(** Stand-ins for libm at the arguments where Annex F of the C standard
    fixes the result: [cos(+-0) = 1] and [atan2(y, +-0) = +-pi/2] for
    [y <> 0].  The examples below place the observer on the equator and the
    strikes on its meridian or on the equator, so libm is called nowhere
    else. *)
Definition cos (x : float) : float :=
  match x with
  | S754_zero _ => one
  | _ => S754_nan
  end.

Definition atan2 (y x : float) : float :=
  match x with
  | S754_zero _ => Py.copysign half_pi y
  | _ => S754_nan
  end.

Definition strike (t : Z) (la lo : float) : lightning :=
  {| time := t; lat := Some la; lon := Some lo;
     distance := None; azimuth := None; other := [] |}.

(** A strike 0.1 degree north of the observer, 11.1 km away, and one a full
    degree north, 111.2 km away. *)
Definition near (t : Z) : lightning := strike t tenth zero.
Definition far (t : Z) : lightning := strike t one zero.

(** [11.1], 0x1.6333333333333p+3. *)
Definition f11_1 : float := S754_finite false 6248744482976563 (-49).

(** [near t] as [compute_polar_coords] leaves it. *)
Definition near' (t : Z) : lightning := set_polar (near t) f11_1 0.

(** An observer at (0, 0) with a radius of 50 km. *)
Definition observer (host last : Z) : coordinator :=
  {| latitude := zero; longitude := zero; radius := of_int 50;
     host_nr := host; last_time := last; data := None |}.

Definition ok (lines : list line) : response :=
  {| status := 200; content := lines |}.

(** A network whose first request succeeds with the given lines. *)
Definition serves (lines : list line) : network :=
  {| get := fun _ => Replies (ok lines); sleep := fun _ => None |}.

(** A network where every request fails. *)
Definition down : network :=
  {| get := fun _ => Fails; sleep := fun _ => None |}.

____________

◆ **Exercise**
Give back, unchanged, the line containing "(** An observer" and each line that comes after it in the entries above, ending with the last.

◆ **Reply to the task**
(** An observer at (0, 0) with a radius of 50 km. *)
Definition observer (host last : Z) : coordinator :=
  {| latitude := zero; longitude := zero; radius := of_int 50;
     host_nr := host; last_time := last; data := None |}.

Definition ok (lines : list line) : response :=
  {| status := 200; content := lines |}.

(** A network whose first request succeeds with the given lines. *)
Definition serves (lines : list line) : network :=
  {| get := fun _ => Replies (ok lines); sleep := fun _ => None |}.

(** A network where every request fails. *)
Definition down : network :=
  {| get := fun _ => Fails; sleep := fun _ => None |}.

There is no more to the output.